Полина сделала хороший глоток и закашлялась.

– А ты непроста, Нелюшка…

Бывшая дозорная скромно опустила ресницы.

– Множественные убийства? – продолжала Полина. – Нарушение Великого Договора? Ты? Или твои деточки?

– Думаешь, я хотела для себя такой судьбы? Жребий прихотлив.

Поезд уносился вперед, взрывая ночь грохотом и лязгом, наверстывая потерянное в Малой Вишере время.

– Я не понимаю, – подал с верхней полки голос Огонек, – зачем это все?

– Что зачем? – переспросила Нелли.

– Отчего они так преследуют нас. Зачем папа поставил бомбу и взорвал столько народу.
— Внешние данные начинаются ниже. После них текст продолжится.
Definition uts : list (Z * Z * Z) := map (fun '(paddr, size_bits) => (paddr, size_bits, alloc_untyped paddr size_bits)) config_uts.
Definition ram_num_untypeds : Z := Z.of_nat (List.length uts).
(** The result, and what is written to the pointers. *)
Definition ram_get_untyped (ut : Z) : Z * option (Z * Z * Z) :=
  match switch (numbered uts) ut with Some u => (0, Some u) | None => (-1, None) end.

(** Frame, size and capability. *)
Definition gmaps : list (Z * Z * Z) :=
  concat (map (fun g => map (fun frame_offset =>
    let frame := g_paddr g + frame_offset in (frame, 2 ^ g_page_bits g, alloc_frame frame (g_page_bits g)))
    (range_by (g_size g) (2 ^ g_page_bits g))) config_guestmaps).
Definition guest_mappings_num_guestmaps : Z := Z.of_nat (List.length gmaps).
Definition guest_mappings_get_guest_map (num : Z) : Z * option (Z * Z) :=
  match switch (numbered gmaps) num with Some (frame, size, _) => (1, Some (frame, size)) | None => (0, None) end.
Definition guest_mappings_get_mapping_mem_frame (paddr : Z) : Z :=
  match switch (map (fun g => (fst (fst g), snd g)) gmaps) paddr with Some cap => cap | None => 0 end.

Lemma untypeds_enumerated :
  map ram_get_untyped (zrange (Z.to_nat ram_num_untypeds)) = map (fun u => (0, Some u)) uts.
Proof using Type.
  unfold ram_num_untypeds. rewrite Nat2Z.id. apply list_eq. intros i. rewrite !list_lookup_fmap.
  unfold zrange. rewrite list_lookup_fmap. destruct (decide (i < List.length uts)%nat) as [Hi|Hi].
  - rewrite lookup_seq_lt by done. cbn. unfold ram_get_untyped. rewrite switch_numbered.
    rewrite (proj2 (Z.ltb_ge _ _)), Nat2Z.id by lia. apply lookup_lt_is_Some_2 in Hi as [u ->]. done.
  - rewrite lookup_seq_ge, lookup_ge_None_2 by lia. done.
Qed.

(** The frames of a mapping are the pages of its range. *)
Lemma mapping_frames frame : In frame (map (fun g => fst (fst g)) gmaps) <->
  exists g off, In g config_guestmaps /\ frame = g_paddr g + off /\ In off (range_by (g_size g) (2 ^ g_page_bits g)).
Proof using Type.
  unfold gmaps. rewrite in_map_iff. split.
  - intros (x & <- & Hx). apply in_concat in Hx as (l & (g & <- & Hg)%in_map_iff & (off & <- & Ho)%in_map_iff).
    by exists g, off.
  - intros (g & off & Hg & -> & Ho). eexists (_, _, _). split; [reflexivity|]. apply in_concat.
    eexists. split; [apply in_map_iff; by exists g|]. apply in_map_iff. by exists off.
Qed.

End Memory.
End Memory.

(** * Device tree pass-through (ARM) *)

Module Dtb.

(** What the template's macros read from a node: ranges of registers,
    interrupts with their trigger, and its path. *)
Record dtb_node := mkNode {
  reg_set : list (Z * Z);
  irq_set : list (Z * option Z);
  this_node_path : option string }.

Section Dtb.
Variable dtb : list dtb_node.
(** [dtb_irqs] of the configuration *)
Variable config_irqs : list Z.
Variable plat_keep_devices : option (list string).
Variable plat_keep_devices_and_subtree : option (list string).
(** The macros of CAmkES. *)
Variable get_untypeds_from_range : Z -> Z -> list (Z * Z).
Variable alloc_untyped : Z -> Z -> Z.
Variable alloc_irq : Z -> option Z -> Z.
Variable seL4_CNode_Copy : Z -> Z.

Definition ROUND_DOWN (x n : Z) : Z := x - x mod n.
Definition ROUND_UP (x n : Z) : Z := (x + n - 1) / n * n.

Definition untyped_dtb_mmio : list (Z * Z * Z) :=
  concat (map (fun node => concat (map (fun '(paddr, size) =>
    map (fun '(paddr_alloc, size_bits) => (paddr_alloc, size_bits, alloc_untyped paddr_alloc size_bits))
        (get_untypeds_from_range (ROUND_DOWN paddr 4096) (ROUND_UP size 4096))) (reg_set node))) dtb).

(** [if irq not in dtb_irqs_map]; the map has the interrupts of the list. *)
Definition add_irq (dtb_irqs : list (Z * Z)) (irq : Z * option Z) : list (Z * Z) :=
  if bool_decide (fst irq ∈ map fst dtb_irqs) then dtb_irqs else dtb_irqs ++ [(fst irq, alloc_irq (fst irq) (snd irq))].
Definition dtb_irqs : list (Z * Z) :=
  fold_left add_irq (concat (map irq_set dtb) ++ map (fun irq => (irq, None)) config_irqs) [].

Definition camkes_dtb_irqs : list Z := map fst dtb_irqs.
Definition camkes_dtb_node_paths : list string :=
  omap (fun node => match this_node_path node with
                    | Some path => if String.eqb path EmptyString then None else Some path
                    | None => None end) dtb.
Definition camkes_dtb_keep_devices : list string := default [] plat_keep_devices.
Definition camkes_dtb_keep_devices_and_subtree : list string := default [] plat_keep_devices_and_subtree.

Definition camkes_dtb_get_node_paths : list string * Z := (camkes_dtb_node_paths, Z.of_nat (List.length camkes_dtb_node_paths)).
Definition camkes_dtb_get_plat_keep_devices : list string * Z :=
  (camkes_dtb_keep_devices, Z.of_nat (List.length camkes_dtb_keep_devices)).
Definition camkes_dtb_get_plat_keep_devices_and_subtree : list string * Z :=
  (camkes_dtb_keep_devices_and_subtree, Z.of_nat (List.length camkes_dtb_keep_devices_and_subtree)).
Definition camkes_dtb_get_irqs : list Z * Z := (camkes_dtb_irqs, Z.of_nat (List.length camkes_dtb_irqs)).

Definition camkes_dtb_get_irq_cap (irq : Z) : Z :=
  match switch dtb_irqs irq with Some cap => seL4_CNode_Copy cap | None => seL4_FailedLookup end.
Definition camkes_dtb_untyped_count : Z := Z.of_nat (List.length untyped_dtb_mmio).
Definition camkes_dtb_get_nth_untyped (n : Z) : outcome (Z * Z * Z) :=
  match switch (numbered untyped_dtb_mmio) n with Some u => Ok u | None => Fault AssertFailed end.

Lemma add_irq_invariant l irqs :
  compiles l -> compiles (fold_left add_irq irqs l) /\
  forall irq, In irq (map fst (fold_left add_irq irqs l)) <-> In irq (map fst l) \/ In irq (map fst irqs).
Proof using Type.
  revert l. induction irqs as [|[i t] irqs IH]; intros l Hl; cbn [fold_left map In fst]; [split; [done|clear; intros irq; tauto]|].
  assert (compiles (add_irq l (i, t)) /\ forall irq, In irq (map fst (add_irq l (i, t))) <-> In irq (map fst l) \/ i = irq) as [H1 H2].
  { unfold add_irq, compiles. cbn [fst snd]. case_bool_decide as Hin.
    - split; [done|]. intros irq. split; [by left|]. intros [?| <-]; [done|by apply list_elem_of_In].
    - rewrite map_app. cbn [map fst]. split; [|intros irq; rewrite in_app_iff; cbn; clear; tauto].
      apply list.NoDup_app. split; [done|]. split; [|apply list.NoDup_singleton].
      intros x Hx ->%list_elem_of_singleton. done. }
  destruct (IH _ H1) as [H3 H4]. split; [done|]. intros irq. rewrite H4, H2. clear. tauto.
Qed.

(** The interrupts, those of the device tree and of the configuration, each
    once. *)
Lemma irqs_listed : NoDup camkes_dtb_irqs /\
  forall irq, In irq camkes_dtb_irqs <-> (exists node trigger, In node dtb /\ In (irq, trigger) (irq_set node)) \/ In irq config_irqs.
Proof using Type.
  unfold camkes_dtb_irqs, dtb_irqs. destruct (add_irq_invariant [] (concat (map irq_set dtb) ++ map (fun irq => (irq, None)) config_irqs))
    as [H1 H2]; [constructor|]. split; [exact H1|]. intros irq. rewrite H2, map_app, in_app_iff, map_map, map_id. cbn [map In].
  assert (In irq (map fst (concat (map irq_set dtb))) <-> exists node trigger, In node dtb /\ In (irq, trigger) (irq_set node)) as ->.
  { rewrite in_map_iff. split.
    - intros ([i t] & <- & (l & (node & <- & Hn)%in_map_iff & Hi)%in_concat). by exists node, t.
    - intros (node & t & Hn & Hi). exists (irq, t). split; [done|]. apply in_concat. exists (irq_set node).
      split; [by apply in_map|done]. }
  clear. tauto.
Qed.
Почему вы все время убиваете, убиваете?

Женщины переглянулись.

– Понимаешь, Свет и Тьма не могут всегда быть в согласии и мире друг с другом, – сказала Полина. – Мы слишком разные, у нас разные цели, разные взгляды.

– Но ведь Великий Договор для того и заключался, чтобы был мир.

– Мир, – тихо, но твердо проговорила Нелли, – наступит только тогда, когда победит либо Свет, либо Тьма.

– Значит, все плохие должны убить всех хороших – или наоборот?

– Не обязательно. Да это и невозможно. Если мы перебьем всех Темных – будут рождаться новые.

– Как же тогда можно победить?

– Одна из сторон установит свои правила, свой закон. А другая будет ей подчиняться.

– За это вы воюете? – хмыкнул Огонек. – За это столько народу полегло?

Нелли промолчала.

– Умный парнишка, в тебя пошел, – шепотом сообщила ей на ухо Полина, – давай еще по пять капель и попробуем поспать.

* * *

Глубокой ночью Огонек соскользнул со своей полки и тихонько открыл замок на двери купе. Нелли подняла голову, бросила взгляд на часы – 3:48 утра. Дождь иссяк, и за окном сквозь ветхое облачное одеяло подмигивали звезды.

– Ты куда?

– Туда, где сыро и плохо пахнет…

– Подожди. Я с тобой.

– Ну, мам! Это смешно.

– Вот и посмеемся вместе, – Нелли сунула револьвер за пояс, – идем.

Свет в коридоре давно погасили. Из-за дверей соседнего купе доносился густой богатырский храп, заглушавший даже стук колес. По белым занавескам с силуэтом чайки и надписью: «Санкт-Петербург – Адлер» чиркали стрелы электрического света – состав проносился мимо станции.

– Видишь, никого нет, – буркнул мальчик.

Нелли проводила его до туалета. Табло горело зеленым: свободно.

Пока Огонек делал свои дела, она ждала у окна. Пусть сын ворчит, вырастет – поймет. Подросток мечтает о свободе, как грезит о полете птенец, у которого еще не окрепли крылья. А вместе с силой крыльев приходит понимание, что свобода – это не полет. Свобода – это покой.

Сходясь и разбегаясь, летели над серебряным от лунного света лесом поющие провода. В дальнем конце вагона тлел над бойлером алый глаз индикатора.

– Что ж, в унитазе никто не прятался, – сказал мальчик, выйдя из кабинки.

– Не представляешь, как я рада это слышать.

Он коротко, по-взрослому, обнял ее:

– Идем спать. Ты выглядишь так, будто весь день разгружала вагоны.

– По сравнению с этим разгружать вагоны – отдых.

– Как мы завтра найдем отца?

– Утром позвоню ему с телефона Полины. Звонок, конечно, отследят, но мы будем уже в Москве, и он успеет…

Алая искра индикатора (индикатора?) быстро поплыла навстречу им по коридору. Нелли схватила сына за плечо, оттолкнула назад.

На пути к купе темнел высокий силуэт. Алый огонек мерцал на его макушке – он вдруг стал ярче, запульсировал горячо, как жерло гиперболоида.

Это за нами. За нами!!

Нелли словно окунули в ледяной колодец. Мрачная груда надвигалась, закрывая свет. И странное дело – Сумрак был спокоен.

Они не поверили Полине. А ты думала – почему они так легко ушли?

Светлая волшебница нанесла удар первой – огненный бич рванулся из ее ладони, оплел незнакомца. Она видела, как пламя мгновенно охватило его и сразу схлынуло, не причинив вреда. В молчании, не дрогнув, не издав ни звука, он двигался к Нелли. В голубой вспышке луны мелькнуло пугающе безжизненное плоское лицо – без признаков глаз, рта и носа.